:: DATA FOR REVIEW ::
(* ===== verification/Proto.v ===== *)
(** * The messages of the two services (api/proto/remotefs/v1)

    The Go types are generated from [remotefs.proto] and [remotepty.proto];
    this file has the messages as the .proto files declare them.  A pointer
    field that the code tests against nil is an [option]; a scalar field of a
    message that is absent reads as the zero value, as the generated getters
    do.  An [int64], a [uint32] and an [int32] field is a [Z]. *)
From S2P Require Import Prelude.
From stdpp Require Import options.

Record FileInfo : Type := mk_FileInfo {
  FPath : string;
  FSize : Z;
  FModTime : Z;
  FIsDir : bool;
  FMode : Z;
}.

#[export] Instance FileInfo_eq_dec : EqDecision FileInfo.
Proof. solve_decision. Defined.

(** The zero message, which the getters of a nil pointer read. *)
Definition zero_info : FileInfo := mk_FileInfo "" 0 0 false 0.

Record FileTree : Type := mk_FileTree { Files : list FileInfo; WorkspaceName : string }.

#[export] Instance FileTree_eq_dec : EqDecision FileTree.
Proof. solve_decision. Defined.

(** proto3 enums are open: a number that is not declared is kept. *)
Inductive ChangeType : Type :=
  | CHANGE_TYPE_UNSPECIFIED
  | CHANGE_TYPE_CREATE
  | CHANGE_TYPE_MODIFY
  | CHANGE_TYPE_DELETE
  | CHANGE_TYPE_RENAME
  | CHANGE_TYPE_other (n : Z).

#[export] Instance ChangeType_eq_dec : EqDecision ChangeType.
Proof. solve_decision. Defined.

Record FileChange : Type := mk_FileChange {
  Ctype : ChangeType;
  Cfile : option FileInfo;
  Cold_path : string;
}.

#[export] Instance FileChange_eq_dec : EqDecision FileChange.
Proof. solve_decision. Defined.

Record ReadFileReq : Type := mk_ReadFileReq { rd_path : string; rd_offset : Z; rd_length : Z }.
Record WriteFileReq : Type := mk_WriteFileReq {
  wr_path : string; wr_content : bytes; wr_append : bool; wr_mode : Z; wr_offset : Z }.
Record MkdirReq : Type := mk_MkdirReq { mk_path : string; mk_recursive : bool }.
Record RenameReq : Type := mk_RenameReq { rn_old_path : string; rn_new_path : string }.
Record TruncateReq : Type := mk_TruncateReq { tr_path : string; tr_size : Z }.

#[export] Instance ReadFileReq_eq_dec : EqDecision ReadFileReq.
Proof. solve_decision. Defined.
#[export] Instance WriteFileReq_eq_dec : EqDecision WriteFileReq.
Proof. solve_decision. Defined.
#[export] Instance MkdirReq_eq_dec : EqDecision MkdirReq.
Proof. solve_decision. Defined.
#[export] Instance RenameReq_eq_dec : EqDecision RenameReq.
Proof. solve_decision. Defined.
#[export] Instance TruncateReq_eq_dec : EqDecision TruncateReq.
Proof. solve_decision. Defined.

Inductive Operation : Type :=
  | ReqRead (r : ReadFileReq)
  | ReqWrite (r : WriteFileReq)
  | ReqStat (path : string)
  | ReqListDir (path : string)
  | ReqDelete (path : string)
  | ReqMkdir (r : MkdirReq)
  | ReqRename (r : RenameReq)
  | ReqTruncate (r : TruncateReq).

#[export] Instance Operation_eq_dec : EqDecision Operation.
Proof. solve_decision. Defined.

Record FileRequest : Type := mk_FileRequest {
  RequestId : string;
  Op : option Operation;
}.

#[export] Instance FileRequest_eq_dec : EqDecision FileRequest.
Proof. solve_decision. Defined.

Inductive Result : Type :=
  | ResContent (b : bytes)
  | ResInfo (i : option FileInfo)
  | ResEntries (t : option FileTree).

#[export] Instance Result_eq_dec : EqDecision Result.
Proof. solve_decision. Defined.

Record FileResponse : Type := mk_FileResponse {
  ResponseId : string;
  Success : bool;
  ErrorText : string;
  Res : option Result;
}.

#[export] Instance FileResponse_eq_dec : EqDecision FileResponse.
Proof. solve_decision. Defined.

(** [resp.GetContent()], [resp.GetInfo()] and [resp.GetEntries()] *)
Definition GetContent (r : FileResponse) : bytes :=
  match Res r with Some (ResContent b) => b | _ => [] end.
Definition GetInfo (r : FileResponse) : option FileInfo :=
  match Res r with Some (ResInfo i) => i | _ => None end.
Definition GetEntries (r : FileResponse) : option FileTree :=
  match Res r with Some (ResEntries t) => t | _ => None end.

Inductive DaemonMessage : Type :=
  | MsgFileTree (t : FileTree)
  | MsgChange (c : FileChange)
  | MsgResponse (r : FileResponse)
  | MsgHeartbeat (timestamp : Z)
  | MsgNone.

#[export] Instance DaemonMessage_eq_dec : EqDecision DaemonMessage.
Proof. solve_decision. Defined.

Inductive ServerMessage : Type :=
  | SrvRequest (r : FileRequest)
  | SrvHeartbeat (timestamp : Z)
  | SrvNone.

#[export] Instance ServerMessage_eq_dec : EqDecision ServerMessage.
Proof. solve_decision. Defined.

:: REQUIRED WORK ::
Within the listing above, copy each line that has the string "timestamp".

:: ANSWER TO THIS EXERCISE ::
  | MsgHeartbeat (timestamp : Z)
  | SrvHeartbeat (timestamp : Z)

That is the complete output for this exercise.